La procédure de divorce suivra trois étapes : la demande en divorce qui introduit l’instance et qui prend la forme soit d’une assignation soit d’une requête conjointe, puis l’audience d’orientation et sur mesures provisoires et enfin le jugement de divorce.
En bref, la demande en divorce marque l’ouverture de l’instance, c’est donc à compter de cette date qu’un acte de partage pourra être régularisé mais il ne s’exécutera qu’une fois le devenu définitif.
Le jugement prendra effet dans les rapports entre les époux, en ce qui concerne leurs biens, et en l’absence d’accord entre eux, non plus à la date de l’ordonnance de non-conciliation, mais à celle de la demande en divorce.
Ainsi, pour les procédures soumises aux nouvelles dispositions, le régime matrimonial sera réputé dissous à la date de la demande en divorce.
Puisque la demande en divorce marque l’ouverture de l’instance, c’est donc à compter de cette date qu’un acte de partage pourra être régularisé mais il ne s’exécutera qu’une fois le devenu définitif.
Cette modification figure dans le nouvel article 262-1 du Code civil.

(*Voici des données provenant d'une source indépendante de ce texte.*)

(* ===== verification/Tty.v ===== *)
(** * Keyboard buffer and terminal ([hw/kbd_buffer.rs], [hw/tty.rs])

    Both run their operations with interrupts disabled ([with_lock]), so each
    is one atomic step.  The terminal's line discipline collects a line,
    echoes it, and commits it to the cooked queue at a newline; [read] takes
    bytes from the cooked queue up to a newline, waiting while it is empty. *)

From S2P Require Import Prelude Ring.

(** ** Rings as queues *)

(** A ring of bytes or characters with [N] slots. *)
Definition RingN (N : Z) : Type := Ring Z.

#[export] Program Instance ring_queue (N : Z) {HN : TCEq (1 <? N) true} : BoundedQueue (RingN N) Z := {|
  q_ok := ring_ok N;
  q_cap := Z.to_nat (N - 1);
  q_list := ring_list 0 N;
  q_push := push N;
  q_pop := pop 0 N;
|}.
Next Obligation.
  intros N HN q Hq. apply TCEq_eq, Z.ltb_lt in HN. pose proof (length_ring_list 0 N HN q).
  pose proof (ring_len_bound N HN q Hq). lia.
Qed.
Next Obligation. intros N HN a q Hq. apply TCEq_eq, Z.ltb_lt in HN. by apply ring_push_ok. Qed.
Next Obligation.
  intros N HN a q Hq. apply TCEq_eq, Z.ltb_lt in HN. pose proof (length_ring_list 0 N HN q).
  pose proof (ring_len_bound N HN q Hq). destruct (is_full N q) eqn:Ef.
  - rewrite (ring_full_len N HN q Hq) in Ef. apply Z.eqb_eq in Ef. rewrite decide_False by lia.
    unfold push. rewrite (ring_full_len N HN q Hq), Ef, Z.eqb_refl. done.
  - pose proof (ring_full_len N HN q Hq) as E. rewrite Ef in E. symmetry in E. apply Z.eqb_neq in E.
    rewrite decide_True by lia. by apply ring_push_list.
Qed.
Next Obligation. intros N HN q Hq. apply TCEq_eq, Z.ltb_lt in HN. by apply ring_pop_ok. Qed.
Next Obligation.
  intros N HN q Hq. apply TCEq_eq, Z.ltb_lt in HN. pose proof (length_ring_list 0 N HN q) as Hl.
  destruct (is_empty q) eqn:Ee.
  - pose proof (ring_empty_len N HN q Hq) as E. rewrite Ee in E. symmetry in E. apply Z.eqb_eq in E.
    destruct (ring_list 0 N q); [|simpl in Hl; lia]. unfold pop. by rewrite Ee.
  - destruct (ring_pop_list 0 N HN q Hq Ee) as (c & E1 & E2). rewrite E2. rewrite E1. done.
Qed.

(** ** Keyboard buffer *)

Module KeyBuffer.
Definition BUF_SIZE : Z := 128.
Definition Inner : Type := RingN BUF_SIZE.
Definition new : Inner := ring_new 0 BUF_SIZE.
Definition push (c : Z) : Inner -> Inner := Ring.push BUF_SIZE c.
Definition pop : Inner -> option Z * Inner := Ring.pop 0 BUF_SIZE.
Definition is_empty : Inner -> bool := Ring.is_empty.
End KeyBuffer.

(** ** Terminal *)

Definition COOKED_CAPACITY : Z := 1024.
Definition LINE_CAPACITY : Z := 256.

Record Tty := mkTty {
  cooked : RingN COOKED_CAPACITY;
  line : list Z;       (* [u8; LINE_CAPACITY] *)
  line_len : Z;
}.

Definition Tty_new : Tty :=
  mkTty (ring_new 0 COOKED_CAPACITY) (replicate (Z.to_nat LINE_CAPACITY) 0) 0.

Definition cooked_push (byte : Z) (t : Tty) : Tty :=
  mkTty (push COOKED_CAPACITY byte (cooked t)) (line t) (line_len t).

Definition cooked_pop (t : Tty) : option Z * Tty :=
  let '(r, c) := pop 0 COOKED_CAPACITY (cooked t) in (r, mkTty c (line t) (line_len t)).

Definition commit_line (t : Tty) : Tty :=
  let t := fold_left (fun t i => cooked_push (default 0 (line t !! Z.to_nat i)) t)
                     (seqZ 0 (line_len t)) t in
  let t := cooked_push 10 t in
  mkTty (cooked t) (line t) 0.

Inductive Echo := EchoNone | EchoByte (b : Z) | EchoBackspace | EchoNewline.

Definition input_step (byte : Z) (t : Tty) : Echo * Tty :=
  if (byte =? 13) || (byte =? 10) then (EchoNewline, commit_line t)
  else if (byte =? 0x08) || (byte =? 0x7f) then
    if line_len t =? 0 then (EchoNone, t)
    else (EchoBackspace, mkTty (cooked t) (line t) (line_len t - 1))
  else if (0x20 <=? byte) && (byte <=? 0x7e) then
    if LINE_CAPACITY <=? line_len t then (EchoNone, t)
    else (EchoByte byte,
          mkTty (cooked t) (<[Z.to_nat (line_len t) := byte]> (line t)) (line_len t + 1))
  else (EchoNone, t).

(** The bytes [write_bytes] sends to the serial port and the console. *)
Definition echo_bytes (e : Echo) : list Z :=
  match e with
  | EchoNone => []
  | EchoByte b => [b]
  | EchoBackspace => [0x08; 0x20; 0x08]
  | EchoNewline => [10]
  end.

Definition input_char (byte : Z) (t : Tty) : list Z * Tty :=
  let '(e, t) := input_step byte t in (echo_bytes e, t).

(** One round of the loop of [read]: the bytes written to the buffer. *)
Fixpoint read_round (count : nat) (t : Tty) : list Z * Tty :=
  match count with
  | O => ([], t)
  | S n =>
      match cooked_pop t with
      | (None, t) => ([], t)
      | (Some byte, t) =>
          if byte =? 10 then ([byte], t)
          else let '(l, t) := read_round n t in (byte :: l, t)
      end
  end.

(** [read], with [wait i] what happens to the terminal while the [i]-th
    [wait_for_event] runs other tasks and interrupt handlers. *)
Fixpoint read (fuel : nat) (wait : nat -> Tty -> Tty) (i : nat) (count : Z) (t : Tty)
    : option (list Z * Tty) :=
  if count =? 0 then Some ([], t)
  else
    match read_round (Z.to_nat count) t with
    | ([], t) => match fuel with
                 | O => None
                 | S f => read f wait (S i) count (wait i t)
                 end
    | (l, t) => Some (l, t)
    end.

(** ** Abstract terminal: the queue of committed bytes and the edited line *)

Definition tty_ok (t : Tty) : Prop :=
  ring_ok COOKED_CAPACITY (cooked t) /\ length (line t) = Z.to_nat LINE_CAPACITY /\
  0 <= line_len t <= LINE_CAPACITY.

Definition queue (t : Tty) : list Z := ring_list 0 COOKED_CAPACITY (cooked t).
Definition edited (t : Tty) : list Z := take (Z.to_nat (line_len t)) (line t).

(** The line discipline. *)
Definition discipline (byte : Z) (q l : list Z) : list Z * list Z * list Z :=
  if (byte =? 13) || (byte =? 10) then (q ++ take (1023 - length q) (l ++ [10]), [], [10])
  else if (byte =? 0x08) || (byte =? 0x7f) then
    (q, take (length l - 1) l, match l with [] => [] | _ => [0x08; 0x20; 0x08] end)
  else if (0x20 <=? byte) && (byte <=? 0x7e) then
    if decide (length l < 256)%nat then (q, l ++ [byte], [byte]) else (q, l, [])
  else (q, l, []).

#[export] Instance cooked_queue : BoundedQueue (RingN COOKED_CAPACITY) Z := ring_queue COOKED_CAPACITY.

Lemma cooked_push_all (l : list Z) (c : RingN COOKED_CAPACITY) :
  ring_ok COOKED_CAPACITY c ->
  ring_ok COOKED_CAPACITY (push_all l c) /\
  ring_list 0 COOKED_CAPACITY (push_all l c) =
    ring_list 0 COOKED_CAPACITY c ++ take (1023 - length (ring_list 0 COOKED_CAPACITY c)) l.
Proof.
  intros Hc. split.
  - exact (push_all_ok (H := cooked_queue) l c Hc).
  - exact (push_all_spec (H := cooked_queue) l c Hc).
Qed.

La fixation des mesures provisoires par le juge n’est plus obligatoire car les parties ou la partie seule constituée peuvent y renoncer.
Sur ce point, il est clair que l’absence de mesures provisoires risquera de perturber le travail du notaire liquidateur.
Si des mesures provisoires étaient prises par le juge, elles produiront effet en principe au jour de l’introduction de la demande en divorce et jusqu’à la date à laquelle le jugement de divorce passe en force de chose jugée.
Toutefois, de façon très surprenante, il est prévu que le juge peut fixer la date d’effet des mesures provisoires.
De plus, la fixation des mesures provisoires par le juge n’est plus obligatoire car les parties ou la partie seule constituée peuvent y renoncer.
Or, cette nouveauté est une innovation majeure car avant la réforme, les mesures provisoires prenaient effet à la date de l’ONC et le juge ne pouvait prévoir de date d’effet différente.
En outre, le décret n° 2020-1452 du 27 novembre 2020 portant diverses dispositions relatives notamment à la procédure civile et à la procédure d’indemnisation des victimes d’actes de terrorisme et d’autres infractions apporte notamment quelques modifications aux nouvelles règles applicables à la procédure de divorce.
Enfin, en ce qui concerne le droit transitoire applicable à la procédure des divorces contentieux, les procédures engagées avant le 1er janvier 2021 resteront soumises au droit ancien, y compris pour les assignations délivrées après le 1er janvier 2021 dès lors que la requête initiale aura été déposée avant cette date.
Les nouvelles règles s’appliqueront lorsque l’assignation en divorce aura été signifiée à partir du 1er janvier 2021.